Reproduce the top of the data verbatim, through and including the line that contains "apply isCleared_snoc in H; destruct H".

Records from a collection
┏━━
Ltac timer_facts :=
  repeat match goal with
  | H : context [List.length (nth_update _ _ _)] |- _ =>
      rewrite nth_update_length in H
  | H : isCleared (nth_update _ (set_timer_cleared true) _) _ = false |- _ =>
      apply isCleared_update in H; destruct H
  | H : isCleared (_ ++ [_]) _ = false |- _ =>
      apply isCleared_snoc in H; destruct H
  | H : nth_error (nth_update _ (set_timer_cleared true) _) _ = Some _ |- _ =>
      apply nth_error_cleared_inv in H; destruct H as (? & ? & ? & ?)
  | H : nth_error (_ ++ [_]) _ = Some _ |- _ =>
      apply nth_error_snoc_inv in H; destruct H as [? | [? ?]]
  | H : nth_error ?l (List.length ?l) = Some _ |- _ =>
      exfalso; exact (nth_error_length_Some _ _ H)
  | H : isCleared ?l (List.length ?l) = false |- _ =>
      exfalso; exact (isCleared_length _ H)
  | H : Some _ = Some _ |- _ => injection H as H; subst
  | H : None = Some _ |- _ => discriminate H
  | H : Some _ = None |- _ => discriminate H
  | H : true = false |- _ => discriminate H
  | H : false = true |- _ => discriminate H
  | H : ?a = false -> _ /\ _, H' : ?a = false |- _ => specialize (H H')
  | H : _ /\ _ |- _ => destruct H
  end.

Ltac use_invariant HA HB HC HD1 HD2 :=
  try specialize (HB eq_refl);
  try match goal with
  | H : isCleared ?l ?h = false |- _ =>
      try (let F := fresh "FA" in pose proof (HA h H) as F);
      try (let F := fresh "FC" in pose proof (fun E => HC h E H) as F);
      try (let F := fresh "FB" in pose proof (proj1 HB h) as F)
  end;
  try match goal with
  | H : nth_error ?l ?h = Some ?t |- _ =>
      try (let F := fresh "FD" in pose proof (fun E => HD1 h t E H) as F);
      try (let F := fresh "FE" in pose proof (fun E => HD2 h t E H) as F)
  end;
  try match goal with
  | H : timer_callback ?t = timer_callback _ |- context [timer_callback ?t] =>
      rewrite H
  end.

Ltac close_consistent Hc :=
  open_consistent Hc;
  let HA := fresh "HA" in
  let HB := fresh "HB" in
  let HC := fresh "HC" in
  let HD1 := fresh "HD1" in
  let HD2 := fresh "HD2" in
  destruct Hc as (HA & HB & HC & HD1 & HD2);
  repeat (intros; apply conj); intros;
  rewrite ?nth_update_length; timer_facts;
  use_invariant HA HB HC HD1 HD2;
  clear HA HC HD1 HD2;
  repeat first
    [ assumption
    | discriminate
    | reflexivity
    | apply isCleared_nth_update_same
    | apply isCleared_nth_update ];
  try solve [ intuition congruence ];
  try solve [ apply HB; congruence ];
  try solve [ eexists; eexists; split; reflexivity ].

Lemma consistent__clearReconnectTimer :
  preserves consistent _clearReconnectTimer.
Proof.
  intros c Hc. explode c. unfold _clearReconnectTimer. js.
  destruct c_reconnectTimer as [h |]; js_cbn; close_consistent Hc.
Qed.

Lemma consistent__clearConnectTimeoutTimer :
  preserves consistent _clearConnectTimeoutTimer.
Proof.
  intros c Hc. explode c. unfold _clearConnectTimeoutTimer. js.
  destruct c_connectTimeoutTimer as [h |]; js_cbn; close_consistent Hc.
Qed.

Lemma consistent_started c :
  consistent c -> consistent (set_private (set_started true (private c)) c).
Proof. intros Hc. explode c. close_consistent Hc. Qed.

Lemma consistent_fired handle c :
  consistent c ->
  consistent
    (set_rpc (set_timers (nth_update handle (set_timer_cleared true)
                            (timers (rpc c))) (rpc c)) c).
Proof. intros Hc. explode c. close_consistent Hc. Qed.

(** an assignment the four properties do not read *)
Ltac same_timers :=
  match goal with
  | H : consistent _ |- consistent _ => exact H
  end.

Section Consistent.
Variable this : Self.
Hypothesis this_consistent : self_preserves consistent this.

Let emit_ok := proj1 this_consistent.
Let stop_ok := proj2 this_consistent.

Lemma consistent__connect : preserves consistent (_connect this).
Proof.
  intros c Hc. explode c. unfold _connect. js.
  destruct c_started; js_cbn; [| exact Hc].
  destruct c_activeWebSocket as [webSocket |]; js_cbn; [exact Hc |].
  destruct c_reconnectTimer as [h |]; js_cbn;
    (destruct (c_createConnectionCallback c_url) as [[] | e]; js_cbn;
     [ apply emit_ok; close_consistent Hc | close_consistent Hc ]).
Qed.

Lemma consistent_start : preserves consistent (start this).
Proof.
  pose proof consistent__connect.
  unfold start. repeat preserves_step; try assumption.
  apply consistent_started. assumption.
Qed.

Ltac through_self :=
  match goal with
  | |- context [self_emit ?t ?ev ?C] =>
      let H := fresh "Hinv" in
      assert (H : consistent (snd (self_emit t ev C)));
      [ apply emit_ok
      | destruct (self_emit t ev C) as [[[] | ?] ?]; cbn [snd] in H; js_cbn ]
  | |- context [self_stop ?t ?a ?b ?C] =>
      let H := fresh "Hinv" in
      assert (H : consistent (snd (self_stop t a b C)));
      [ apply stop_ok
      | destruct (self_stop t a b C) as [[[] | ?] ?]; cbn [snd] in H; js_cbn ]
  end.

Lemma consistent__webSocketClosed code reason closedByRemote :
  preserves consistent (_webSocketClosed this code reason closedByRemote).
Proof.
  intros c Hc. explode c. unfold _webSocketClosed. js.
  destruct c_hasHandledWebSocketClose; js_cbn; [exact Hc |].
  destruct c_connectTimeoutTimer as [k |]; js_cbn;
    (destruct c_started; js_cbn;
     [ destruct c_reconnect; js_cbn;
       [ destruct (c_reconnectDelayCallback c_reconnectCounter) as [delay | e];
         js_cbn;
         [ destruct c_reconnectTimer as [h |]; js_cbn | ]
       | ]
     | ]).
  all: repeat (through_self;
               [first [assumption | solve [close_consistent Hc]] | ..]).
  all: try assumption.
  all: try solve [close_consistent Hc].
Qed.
┗━━
Your solution —
Ltac timer_facts :=
  repeat match goal with
  | H : context [List.length (nth_update _ _ _)] |- _ =>
      rewrite nth_update_length in H
  | H : isCleared (nth_update _ (set_timer_cleared true) _) _ = false |- _ =>
      apply isCleared_update in H; destruct H
  | H : isCleared (_ ++ [_]) _ = false |- _ =>
      apply isCleared_snoc in H; destruct H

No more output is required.